Once you reach the line containing "rewrite Hu in Hu'. by destruct b, b'." in the entries below, write out that line and each one after it down to the line containing "[someN] are false;", exactly and with nothing added.
=== Information provided ===
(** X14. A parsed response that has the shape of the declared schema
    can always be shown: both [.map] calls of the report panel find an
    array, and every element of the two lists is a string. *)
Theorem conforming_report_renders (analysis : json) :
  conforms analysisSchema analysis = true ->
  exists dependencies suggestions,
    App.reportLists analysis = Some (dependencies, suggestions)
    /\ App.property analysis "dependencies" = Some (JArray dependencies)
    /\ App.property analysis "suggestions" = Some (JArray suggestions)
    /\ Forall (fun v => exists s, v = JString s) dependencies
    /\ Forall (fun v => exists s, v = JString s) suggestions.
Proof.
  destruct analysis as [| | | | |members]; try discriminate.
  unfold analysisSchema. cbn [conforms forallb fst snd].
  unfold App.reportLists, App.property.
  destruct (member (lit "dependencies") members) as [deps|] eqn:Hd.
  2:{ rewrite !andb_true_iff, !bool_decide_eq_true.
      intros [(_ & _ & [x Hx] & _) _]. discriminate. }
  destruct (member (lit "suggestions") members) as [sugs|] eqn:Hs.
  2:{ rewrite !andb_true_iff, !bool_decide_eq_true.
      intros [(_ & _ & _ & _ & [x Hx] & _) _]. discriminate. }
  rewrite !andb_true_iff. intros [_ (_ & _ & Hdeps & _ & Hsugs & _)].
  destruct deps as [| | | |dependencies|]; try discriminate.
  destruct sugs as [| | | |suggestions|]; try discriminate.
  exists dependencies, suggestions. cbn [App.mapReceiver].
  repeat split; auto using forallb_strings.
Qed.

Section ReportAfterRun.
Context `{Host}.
===
=== Information provided ===
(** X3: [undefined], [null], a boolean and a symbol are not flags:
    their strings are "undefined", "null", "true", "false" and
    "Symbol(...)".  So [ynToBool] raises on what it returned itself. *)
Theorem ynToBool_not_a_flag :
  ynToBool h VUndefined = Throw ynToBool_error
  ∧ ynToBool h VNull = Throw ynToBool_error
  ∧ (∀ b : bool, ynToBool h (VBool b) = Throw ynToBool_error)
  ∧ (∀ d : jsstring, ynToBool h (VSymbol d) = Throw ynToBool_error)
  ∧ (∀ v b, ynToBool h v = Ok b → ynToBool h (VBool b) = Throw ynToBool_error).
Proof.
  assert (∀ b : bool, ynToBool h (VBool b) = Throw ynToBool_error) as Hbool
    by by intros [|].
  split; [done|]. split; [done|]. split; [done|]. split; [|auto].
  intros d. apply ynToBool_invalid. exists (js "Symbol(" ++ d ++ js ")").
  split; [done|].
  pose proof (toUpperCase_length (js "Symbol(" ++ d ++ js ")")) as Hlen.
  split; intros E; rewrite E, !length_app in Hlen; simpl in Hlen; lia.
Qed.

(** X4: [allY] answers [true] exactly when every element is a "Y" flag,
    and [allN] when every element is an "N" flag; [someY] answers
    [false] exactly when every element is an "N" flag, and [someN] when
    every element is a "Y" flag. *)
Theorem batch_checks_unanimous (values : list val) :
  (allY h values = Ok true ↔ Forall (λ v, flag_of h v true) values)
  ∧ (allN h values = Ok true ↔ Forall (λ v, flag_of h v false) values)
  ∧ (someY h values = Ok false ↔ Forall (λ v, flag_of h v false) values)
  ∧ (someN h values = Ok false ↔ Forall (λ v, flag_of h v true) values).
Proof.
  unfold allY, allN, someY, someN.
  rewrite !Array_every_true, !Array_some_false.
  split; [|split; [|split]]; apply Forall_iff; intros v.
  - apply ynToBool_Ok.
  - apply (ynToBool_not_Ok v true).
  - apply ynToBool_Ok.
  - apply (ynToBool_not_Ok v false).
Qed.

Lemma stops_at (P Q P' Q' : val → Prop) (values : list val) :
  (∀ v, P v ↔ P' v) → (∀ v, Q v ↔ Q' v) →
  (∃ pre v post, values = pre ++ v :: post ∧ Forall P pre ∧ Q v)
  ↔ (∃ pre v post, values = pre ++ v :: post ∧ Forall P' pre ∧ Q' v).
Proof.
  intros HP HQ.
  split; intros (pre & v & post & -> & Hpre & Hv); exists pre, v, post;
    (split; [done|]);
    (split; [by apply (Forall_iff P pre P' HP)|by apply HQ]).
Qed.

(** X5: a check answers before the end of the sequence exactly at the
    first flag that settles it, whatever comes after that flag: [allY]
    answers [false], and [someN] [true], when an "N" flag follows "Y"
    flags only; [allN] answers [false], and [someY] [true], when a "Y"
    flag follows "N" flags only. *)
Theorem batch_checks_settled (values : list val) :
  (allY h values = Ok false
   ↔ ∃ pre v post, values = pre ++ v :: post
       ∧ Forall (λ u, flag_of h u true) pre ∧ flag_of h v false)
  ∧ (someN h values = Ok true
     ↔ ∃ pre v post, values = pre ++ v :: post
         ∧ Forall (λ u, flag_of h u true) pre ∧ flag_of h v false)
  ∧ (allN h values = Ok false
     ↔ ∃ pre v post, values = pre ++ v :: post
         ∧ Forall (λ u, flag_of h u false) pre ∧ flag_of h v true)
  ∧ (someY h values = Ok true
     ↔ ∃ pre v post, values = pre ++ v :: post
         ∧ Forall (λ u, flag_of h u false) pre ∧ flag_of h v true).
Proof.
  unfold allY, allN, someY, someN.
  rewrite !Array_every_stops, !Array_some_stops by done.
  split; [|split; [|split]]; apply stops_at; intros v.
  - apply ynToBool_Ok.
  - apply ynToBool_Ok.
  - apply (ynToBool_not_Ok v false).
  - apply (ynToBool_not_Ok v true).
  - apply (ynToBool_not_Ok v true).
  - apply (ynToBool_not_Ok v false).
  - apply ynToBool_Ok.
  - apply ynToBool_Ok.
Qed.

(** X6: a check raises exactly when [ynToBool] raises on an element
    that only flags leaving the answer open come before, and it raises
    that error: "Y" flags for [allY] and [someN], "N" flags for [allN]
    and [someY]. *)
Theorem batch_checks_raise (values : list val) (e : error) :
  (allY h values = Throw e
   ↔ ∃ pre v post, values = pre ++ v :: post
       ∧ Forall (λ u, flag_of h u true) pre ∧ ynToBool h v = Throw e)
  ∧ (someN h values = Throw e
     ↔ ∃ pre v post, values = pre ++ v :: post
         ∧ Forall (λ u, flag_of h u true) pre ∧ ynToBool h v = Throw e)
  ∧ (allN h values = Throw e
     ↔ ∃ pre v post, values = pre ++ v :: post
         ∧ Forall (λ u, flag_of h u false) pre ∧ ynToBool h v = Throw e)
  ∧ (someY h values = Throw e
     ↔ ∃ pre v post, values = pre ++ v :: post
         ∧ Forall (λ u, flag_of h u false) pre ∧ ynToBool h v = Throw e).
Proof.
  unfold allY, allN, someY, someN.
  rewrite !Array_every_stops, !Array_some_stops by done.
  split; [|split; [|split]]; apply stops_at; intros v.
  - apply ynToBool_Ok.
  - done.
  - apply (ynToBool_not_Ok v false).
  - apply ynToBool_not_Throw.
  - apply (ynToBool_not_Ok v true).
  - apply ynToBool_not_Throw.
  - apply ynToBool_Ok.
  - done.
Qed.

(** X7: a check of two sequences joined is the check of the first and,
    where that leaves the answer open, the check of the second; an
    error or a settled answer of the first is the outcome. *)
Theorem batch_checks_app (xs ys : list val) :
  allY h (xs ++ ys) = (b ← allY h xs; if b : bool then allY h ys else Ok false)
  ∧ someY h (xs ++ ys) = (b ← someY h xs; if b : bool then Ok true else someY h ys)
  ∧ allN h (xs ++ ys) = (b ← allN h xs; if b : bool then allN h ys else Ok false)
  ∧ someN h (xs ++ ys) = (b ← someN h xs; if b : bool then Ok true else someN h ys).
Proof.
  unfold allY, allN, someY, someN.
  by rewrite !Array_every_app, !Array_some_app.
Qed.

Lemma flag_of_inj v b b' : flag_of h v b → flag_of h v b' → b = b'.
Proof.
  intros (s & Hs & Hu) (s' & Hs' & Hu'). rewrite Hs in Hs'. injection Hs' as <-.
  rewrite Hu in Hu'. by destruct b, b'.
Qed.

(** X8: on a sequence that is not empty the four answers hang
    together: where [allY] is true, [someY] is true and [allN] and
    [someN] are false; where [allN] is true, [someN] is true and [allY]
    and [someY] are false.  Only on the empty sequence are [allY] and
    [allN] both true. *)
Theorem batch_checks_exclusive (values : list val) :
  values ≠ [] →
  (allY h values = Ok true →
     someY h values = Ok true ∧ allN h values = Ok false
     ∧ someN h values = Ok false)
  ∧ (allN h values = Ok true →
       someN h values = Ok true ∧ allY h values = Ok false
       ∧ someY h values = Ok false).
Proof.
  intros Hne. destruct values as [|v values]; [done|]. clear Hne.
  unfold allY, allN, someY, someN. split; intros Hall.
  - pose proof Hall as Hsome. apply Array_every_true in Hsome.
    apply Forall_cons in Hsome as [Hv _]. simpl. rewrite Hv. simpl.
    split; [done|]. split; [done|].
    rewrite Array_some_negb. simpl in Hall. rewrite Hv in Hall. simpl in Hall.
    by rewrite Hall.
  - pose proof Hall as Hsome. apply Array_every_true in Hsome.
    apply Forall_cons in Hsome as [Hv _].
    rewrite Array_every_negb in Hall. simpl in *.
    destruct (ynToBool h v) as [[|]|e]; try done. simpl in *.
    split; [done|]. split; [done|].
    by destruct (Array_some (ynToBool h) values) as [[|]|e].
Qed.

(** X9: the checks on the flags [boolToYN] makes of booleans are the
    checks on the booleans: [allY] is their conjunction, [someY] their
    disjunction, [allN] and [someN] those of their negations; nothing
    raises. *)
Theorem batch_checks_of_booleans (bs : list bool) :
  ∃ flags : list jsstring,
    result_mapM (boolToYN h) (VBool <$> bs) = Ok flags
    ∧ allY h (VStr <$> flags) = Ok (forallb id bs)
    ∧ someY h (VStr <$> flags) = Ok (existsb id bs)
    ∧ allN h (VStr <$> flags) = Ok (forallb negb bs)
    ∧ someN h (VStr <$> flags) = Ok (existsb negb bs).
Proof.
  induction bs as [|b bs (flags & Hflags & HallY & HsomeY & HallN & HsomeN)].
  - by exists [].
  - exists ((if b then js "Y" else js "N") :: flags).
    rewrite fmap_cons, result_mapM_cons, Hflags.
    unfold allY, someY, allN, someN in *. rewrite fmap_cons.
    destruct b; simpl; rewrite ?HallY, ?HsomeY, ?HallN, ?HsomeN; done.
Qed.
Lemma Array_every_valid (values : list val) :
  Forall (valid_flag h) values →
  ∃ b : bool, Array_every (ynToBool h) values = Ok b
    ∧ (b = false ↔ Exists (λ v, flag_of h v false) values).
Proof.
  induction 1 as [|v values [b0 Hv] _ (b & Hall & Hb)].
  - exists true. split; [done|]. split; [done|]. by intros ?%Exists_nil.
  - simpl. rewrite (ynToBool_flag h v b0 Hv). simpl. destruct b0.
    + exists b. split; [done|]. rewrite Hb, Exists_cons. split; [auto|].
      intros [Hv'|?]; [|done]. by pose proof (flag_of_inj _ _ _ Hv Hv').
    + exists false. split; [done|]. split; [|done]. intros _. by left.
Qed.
===
### [Your response]
  rewrite Hu in Hu'. by destruct b, b'.
Qed.

(** X8: on a sequence that is not empty the four answers hang
    together: where [allY] is true, [someY] is true and [allN] and
    [someN] are false; where [allN] is true, [someN] is true and [allY]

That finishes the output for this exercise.